November came along, and so did my usual bout of SAD (seasonal affective disorder). Usually we’re down south as soon as the days grow dark and gloomy, as this disorder actually interferes with my ability to work, but this time we weren’t going until December. And we live on an island that not only has no lights—you need a headlamp to cross the street to get the mail—but sits under a dark cloud for months with almost no sunlight and very short days.
Then I got sick with a nasty, never-ending flu, and that, combined with my SAD and the fact that I was also dealing with other big health problems for the first time, meant everything went downhill.
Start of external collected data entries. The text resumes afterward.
(* ===== verification/FuseHandlers.v ===== *)
(** * sdcard: the request handlers (fuse.cpp)

    Attributes, access checks, replies and one definition per FUSE operation,
    up to the dispatcher [handle_fuse_request] and the request loop.  A handler
    returns the status of the source: [NO_STATUS], 0 or a negated [errno]. *)

From S2P Require Import Prelude CMonad FuseTypes FuseState FuseNode.

Section handlers.
Context {W : Type} `{!FuseAbi, !AndroidIds, !Os W}.
Abbreviation Mf := (M (fs W)).

(** ** Files and attributes *)

Fixpoint scan_dir (fuel : nat) (d : Z) (nm actual : string) : Mf string :=
  match fuel with
  | O => stuck
  | S fuel' =>
      e ← sys (λ w, os_readdir w d);
      match e with
      | None => mret actual
      | Some e =>
          if strcaseeq (d_name e) nm
          then mret (String.substring 0 (String.length nm) (d_name e))
          else scan_dir fuel' d nm actual
      end
  end.

(** [find_file_within]: the actual name and the path of the child, or [None]
    when it does not fit the buffer. *)
Definition find_file_within (path nm : string) (bufsize : Z) (search : bool)
    : Mf (option (string * string)) :=
  let childlen := slen path + slen nm + 1 in
  if bufsize <=? childlen then mret None else
  let result actual := Some (actual, path +:+ "/" +:+ actual) in
  if search then
    found ← sys (λ w, os_access w (path +:+ "/" +:+ nm));
    if (found : bool) then mret (result nm) else
    d ← sys (λ w, os_opendir w path);
    match d with
    | inr _ => mret (result nm)
    | inl d =>
        s ← get;
        actual ← scan_dir (S (os_dir_left (world s) d)) d nm nm;
        sys_ (λ w, os_closedir w d) ;;
        mret (result actual)
    end
  else mret (result nm).

Definition attr_from_stat (f : fuse) (s : stat) (n : node) : fuse_attr :=
  let gid :=
    if fuse_gid f =? AID_SDCARD_RW then AID_SDCARD_RW
    else multiuser_get_uid (userid n) (fuse_gid f) in
  let visible_mode := Z.land 0x1fd (Z.lnot (fuse_mask f)) in
  let visible_mode :=
    if decide (perm n = PERM_PRE_ROOT) then 0x1c9
    else if under_android n then
      if fuse_gid f =? AID_SDCARD_RW then Z.land visible_mode (Z.lnot 0x6)
      else Z.land visible_mode (Z.lnot 0x7)
    else visible_mode in
  let owner_mode := Z.land (st_mode s) 0x1c0 in
  let filtered_mode :=
    Z.land visible_mode
      (Z.lor owner_mode (Z.lor (Z.shiftr owner_mode 3) (Z.shiftr owner_mode 6))) in
  mk_attr (ino n) (u64 (st_size s)) (u64 (st_blocks s))
    (u64 (st_atime s)) (u64 (st_mtime s)) (u64 (st_ctime s))
    (u32 (st_atimensec s)) (u32 (st_mtimensec s)) (u32 (st_ctimensec s))
    (Z.lor (Z.land (u32 (st_mode s)) S_IFMT) filtered_mode)
    (u32 (st_nlink s)) (uid n) gid.

Definition touch (path : string) (mode : Z) : Mf Z :=
  fd ← open path (Z.lor O_RDWR (Z.lor O_CREAT (Z.lor O_EXCL (Z.lor O_NOFOLLOW O_CLOEXEC)))) mode;
  match fd with
  | inr e => if Zpos e =? EEXIST then mret 0 else mret (-1)
  | inl fd => sys_ (λ w, os_close w fd) ;; mret 0
  end.

(** ** Access checks *)

(** The names that are never visible at the root of a card. *)
Definition blocked_at_root (nm : string) : bool :=
  strcaseeq nm "autorun.inf" || strcaseeq nm ".android_secure" || strcaseeq nm "android_secure".

Definition check_caller_access_to_name (hdr : fuse_in_header) (par : option ptr) (nm : string)
    (mode : Z) : Mf bool :=
  blocked ← (match par with
             | None => mret false
             | Some p =>
                 n ← load p;
                 mret (bool_decide (perm n = PERM_ROOT) && blocked_at_root nm)
             end);
  if (blocked : bool) then mret false
  else if in_uid hdr =? 0 then mret true
  else mret true.

Definition check_caller_access_to_node (hdr : fuse_in_header) (p : ptr) (mode : Z) : Mf bool :=
  n ← load p;
  check_caller_access_to_name hdr (parent n) (str (name n)) mode.

(** ** Replies *)

Definition fuse_status (f : fuse) (unique err : Z) : Mf unit :=
  send (fview f) (OStatus sizeof_out_header err unique).

Definition fuse_reply (f : fuse) (unique : Z) (data : fuse_payload) (len : Z) : Mf unit :=
  send (fview f) (OReply (u32 (len + sizeof_out_header)) unique data).

Definition fuse_reply_entry (f : fuse) (unique : Z) (par : ptr) (nm actual path : string) : Mf Z :=
  st ← sys (λ w, os_lstat w path);
  match st with
  | inr e => mret (- Zpos e)
  | inl st =>
      lock ;;
      c ← acquire_or_create_child_locked par nm actual;
      match c with
      | None => unlock ;; mret (- ENOMEM)
      | Some c =>
          n ← load c;
          unlock ;;
          fuse_reply f unique (POut_entry (nid n) (gen n) 10 10 (attr_from_stat f st n)) sizeof_entry_out ;;
          mret NO_STATUS
      end
  end.

Definition fuse_reply_attr (f : fuse) (unique : Z) (p : ptr) (path : string) : Mf Z :=
  st ← sys (λ w, os_lstat w path);
  match st with
  | inr e => mret (- Zpos e)
  | inl st =>
      n ← load p;
      fuse_reply f unique (POut_attr 10 (attr_from_stat f st n)) sizeof_attr_out ;;
      mret NO_STATUS
  end.

Definition fuse_notify_delete (v : view) (par child : Z) (nm : string) : Mf unit :=
  send v (ONotifyDelete (u32 (sizeof_out_header + sizeof_notify_delete_out + slen nm + 1))
            par child (slen nm) nm).

(** Tell every mount but the one the request came from. *)
Definition notify_other_views (f : fuse) (par child : ptr) (nm : string) : Mf unit :=
  pn ← load par;
  cn ← load child;
  let notify v : Mf unit :=
    if decide (fview f = v) then mret tt else fuse_notify_delete v (nid pn) (nid cn) nm in
  notify V_DEFAULT ;; notify V_READ ;; notify V_WRITE ;; notify V_FULL.

(** ** Node operations *)

(** The preamble shared by the handlers: node and path, under the lock. *)
Definition locked_lookup (nodeid : Z) : Mf (option (ptr * string)) :=
  lock ;;
  r ← lookup_node_and_path_by_id_locked nodeid PATH_MAX;
  unlock ;;
  mret r.

Definition handle_lookup (f : fuse) (hdr : fuse_in_header) (nm : string) : Mf Z :=
  pn ← locked_lookup (in_nodeid hdr);
  match pn with
  | None => mret (- ENOENT)
  | Some (parent_node, parent_path) =>
      fr ← find_file_within parent_path nm PATH_MAX true;
      match fr with
      | None => mret (- ENOENT)
      | Some (actual, child_path) =>
          ok ← check_caller_access_to_name hdr (Some parent_node) nm R_OK;
          if negb ok then mret (- EACCES) else
          fuse_reply_entry f (in_unique hdr) parent_node nm actual child_path
      end
  end.

Fixpoint release_times (n : nat) (p : ptr) : Mf unit :=
  match n with
  | O => mret tt
  | S n' => release_node_locked p ;; release_times n' p
  end.

Definition handle_forget (hdr : fuse_in_header) (req : fuse_forget_in) : Mf Z :=
  lock ;;
  (match lookup_node_by_id_locked (in_nodeid hdr) with
   | None => mret tt
   | Some p => release_times (Z.to_nat (nlookup req)) p
   end) ;;
  unlock ;;
  mret NO_STATUS.

Definition handle_getattr (f : fuse) (hdr : fuse_in_header) : Mf Z :=
  r ← locked_lookup (in_nodeid hdr);
  match r with
  | None => mret (- ENOENT)
  | Some (p, path) =>
      ok ← check_caller_access_to_node hdr p R_OK;
      if negb ok then mret (- EACCES) else
      fuse_reply_attr f (in_unique hdr) p path
  end.

Definition setattr_time (valid flag flag_now sec nsec : Z) : timespec :=
  if has_flag valid flag then
    if has_flag valid flag_now then mk_timespec None UTIME_NOW
    else mk_timespec (Some (swrap 32 sec)) (swrap 32 nsec)
  else mk_timespec None UTIME_OMIT.

Definition handle_setattr (f : fuse) (hdr : fuse_in_header) (req : fuse_setattr_in) : Mf Z :=
  r ← locked_lookup (in_nodeid hdr);
  match r with
  | None => mret (- ENOENT)
  | Some (p, path) =>
      let valid := sa_valid req in
      ok ← (if has_flag valid FATTR_FH then mret true
            else check_caller_access_to_node hdr p W_OK);
      if negb ok then mret (- EACCES) else
      tr ← (if has_flag valid FATTR_SIZE then truncate64 path (swrap 64 (sa_size req))
            else mret (inl tt));
      match tr with
      | inr e => mret (- Zpos e)
      | inl _ =>
          ut ← (if has_flag valid (Z.lor FATTR_ATIME FATTR_MTIME) then
                  utimensat path
                    (setattr_time valid FATTR_ATIME FATTR_ATIME_NOW (sa_atime req) (sa_atimensec req))
                    (setattr_time valid FATTR_MTIME FATTR_MTIME_NOW (sa_mtime req) (sa_mtimensec req))
                else mret (inl tt));
          match ut with
          | inr e => mret (- Zpos e)
          | inl _ => fuse_reply_attr f (in_unique hdr) p path
          end
      end
  end.

(** The preamble of the operations that name a child of a directory. *)
Definition resolve_child (hdr : fuse_in_header) (nm : string) (mode : Z)
    : Mf (Z + (ptr * string * string)) :=
  pn ← locked_lookup (in_nodeid hdr);
  match pn with
  | None => mret (inl (- ENOENT))
  | Some (parent_node, parent_path) =>
      fr ← find_file_within parent_path nm PATH_MAX true;
      match fr with
      | None => mret (inl (- ENOENT))
      | Some (actual, child_path) =>
          ok ← check_caller_access_to_name hdr (Some parent_node) nm mode;
          if negb ok then mret (inl (- EACCES))
          else mret (inr (parent_node, actual, child_path))
      end
  end.

Definition handle_mknod (f : fuse) (hdr : fuse_in_header) (req : fuse_mknod_in) (nm : string) : Mf Z :=
  r ← resolve_child hdr nm W_OK;
  match r with
  | inl err => mret err
  | inr (parent_node, actual, child_path) =>
      let mode := Z.lor (Z.land (mknod_mode req) (Z.lnot 0x1ff)) 0x1b4 in
      m ← mknod child_path mode (mknod_rdev req);
      match m with
      | inr e => mret (- Zpos e)
      | inl _ => fuse_reply_entry f (in_unique hdr) parent_node nm actual child_path
      end
  end.

(** [snprintf(nomedia, PATH_MAX, "%s/.nomedia", dir)] *)
Definition nomedia_path (dir : string) : string :=
  String.substring 0 (Z.to_nat (PATH_MAX - 1)) (dir +:+ "/.nomedia").

(** Mark a new Android/data or Android/obb; [true] when the touch worked. *)
Definition touch_nomedia (dir : string) : Mf bool :=
  r ← touch (nomedia_path dir) 0x1b4; mret (r =? 0).

Definition handle_mkdir (f : fuse) (hdr : fuse_in_header) (req : fuse_mkdir_in) (nm : string) : Mf Z :=
  r ← resolve_child hdr nm W_OK;
  match r with
  | inl err => mret err
  | inr (parent_node, actual, child_path) =>
      let mode := Z.lor (Z.land (mkdir_mode req) (Z.lnot 0x1ff)) 0x1fd in
      m ← mkdir child_path mode;
      match m with
      | inr e => mret (- Zpos e)
      | inl _ =>
          pn ← load parent_node;
          s ← get;
          let android := bool_decide (perm pn = PERM_ANDROID) in
          ok ← (if android && strcaseeq nm "data" then touch_nomedia child_path else mret true);
          if negb ok then mret (- ENOENT) else
          ok ← (if android && strcaseeq nm "obb" then touch_nomedia (obb_path s) else mret true);
          if negb ok then mret (- ENOENT) else
          fuse_reply_entry f (in_unique hdr) parent_node nm actual child_path
      end
  end.

(** After [unlink] or [rmdir]: mark the node deleted and tell the other views. *)
Definition delete_child (f : fuse) (parent_node : ptr) (nm : string) : Mf Z :=
  lock ;;
  c ← lookup_child_by_name_locked parent_node nm;
  (match c with None => mret tt | Some c => update c (set_deleted true) end) ;;
  unlock ;;
  (match c with None => mret tt | Some c => notify_other_views f parent_node c nm end) ;;
  mret 0.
And I mean everything. I fell into a very deep depression from which there didn’t seem a way out. And though I’m no stranger to depression, especially that time of year, this time it was directly affecting my writing. I couldn’t conjure up the will to care about anything, let alone my characters or the book. The spark was gone. There was no joy to be found. And it wasn’t this book . . . it was everything. It didn’t matter if I wrote something else or nothing at all; I just couldn’t conjure up the mental energy or the will to do it. Every time I tried, a brick wall came down in my mind, and I had no strength to fight my way over it. I stopped caring, and I needed so deeply to care.
Yet, somehow, I kept going. Kept trying to climb over that wall or dig under it or pick my way through it. It must have worked, because, eventually, the book got finished. Deadlines got pushed back. The first ten days of vacation were spent writing from morning to night, fighting this story every step of the way, fighting for it to be told, fighting my depression. But somehow I got it done.
Looking back, I’m not even sure how. Mentally, it was the hardest thing I’ve ever had to do, and I know to many of you reading this, it won’t seem like that big of a deal, but, believe me, it was. Losing any hope and joy in something that once brought you those things is so devastating, and it’s scary when you start to believe you’ll never feel normal again.
All I knew is that if I could just get Olivier and Sadie’s story out there, then that meant depression wouldn’t have won. It meant that I hadn’t given up. It meant that I prevailed when it felt like I never would.